Task prompt
Scan the records for the word "done". Return each line where it is found.

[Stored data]
────────────────────────────────────────
Lemma init_inplace_rep h v :
  length (mData v) = kSmallSize -> rep h (init_inplace kSmallSize v) [].
Proof. intros Hd. apply (rep_intro _ _ (mData v)); simpl; done || lia. Qed.

Lemma pool_transfer s m (a b : nat) w l dat :
  pool_inv s m -> objs s !! a = None -> objs s !! b = Some w -> m !! b = Some l ->
  isAllocated w = true -> length dat = kSmallSize ->
  pool_inv (Pool (<[a:=Vec (mBegin w) (mEnd w) (mCapacity w) dat]>
                   (<[b:=init_inplace kSmallSize w]> (objs s))) (hp s))
           (<[a:=l]> (<[b:=[]]> m)).
Proof.
  intros Hinv Ha Hb Hl Hw Hdat.
  assert (Hab : a <> b) by congruence.
  assert (Hr : rep (hp s) w l).
  { pose proof (inv_rep _ _ Hinv b) as Hr. by rewrite Hb, Hl in Hr. }
  assert (Hown : forall c p, owns (<[a:=Vec (mBegin w) (mEnd w) (mCapacity w) dat]>
                   (<[b:=init_inplace kSmallSize w]> (objs s)) !! c) p <->
                 (c = a /\ owns (objs s !! b) p) \/ (c <> a /\ c <> b /\ owns (objs s !! c) p)).
  { intros c p. destruct (decide (c = a)) as [->|Hca]; [|destruct (decide (c = b)) as [->|Hcb]].
    - rewrite lookup_insert_eq, Hb, !owns_some. naive_solver.
    - rewrite lookup_insert_ne, lookup_insert_eq, owns_some by done. naive_solver.
    - rewrite !lookup_insert_ne by done. naive_solver. }
  split; simpl.
  - intros c. destruct (decide (c = a)) as [->|Hca]; [|destruct (decide (c = b)) as [->|Hcb]].
    + rewrite !lookup_insert_eq. destruct Hr as (_ & Hc & blk & Hblk & ? & ? & ->).
      apply (rep_intro _ _ blk); simpl; try done. unfold isAllocated, block in *. simpl.
      by destruct (mBegin w).
    + rewrite !(lookup_insert_ne _ a b), !lookup_insert_eq by done. simpl.
      destruct Hr as (Hd & _). by apply init_inplace_rep.
    + rewrite !lookup_insert_ne by done. apply (inv_rep _ _ Hinv).
  - intros c d p. rewrite !Hown. intros [[-> H1]|(? & ? & H1)] [[-> H2]|(? & ? & H2)]; try done.
    + exfalso. by pose proof (inv_uniq _ _ Hinv _ _ _ H1 H2).
    + exfalso. by pose proof (inv_uniq _ _ Hinv _ _ _ H1 H2).
    + by eapply inv_uniq.
  - intros p Hp. destruct (inv_noleak _ _ Hinv p Hp) as [c Hc].
    destruct (decide (c = b)) as [->|].
    + exists a. apply Hown. by left.
    + exists c. apply Hown. right. split; [|done]. intros ->.
      rewrite Ha in Hc. by apply owns_none in Hc.
Qed.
────────────────────────────────────────
Final answer
Proof. intros Hd. apply (rep_intro _ _ (mData v)); simpl; done || lia. Qed.
    - rewrite lookup_insert_ne, lookup_insert_eq, owns_some by done. naive_solver.
    - rewrite !lookup_insert_ne by done. naive_solver. }
      apply (rep_intro _ _ blk); simpl; try done. unfold isAllocated, block in *. simpl.
    + rewrite !(lookup_insert_ne _ a b), !lookup_insert_eq by done. simpl.
    + rewrite !lookup_insert_ne by done. apply (inv_rep _ _ Hinv).
  - intros c d p. rewrite !Hown. intros [[-> H1]|(? & ? & H1)] [[-> H2]|(? & ? & H2)]; try done.
    + exists c. apply Hown. right. split; [|done]. intros ->.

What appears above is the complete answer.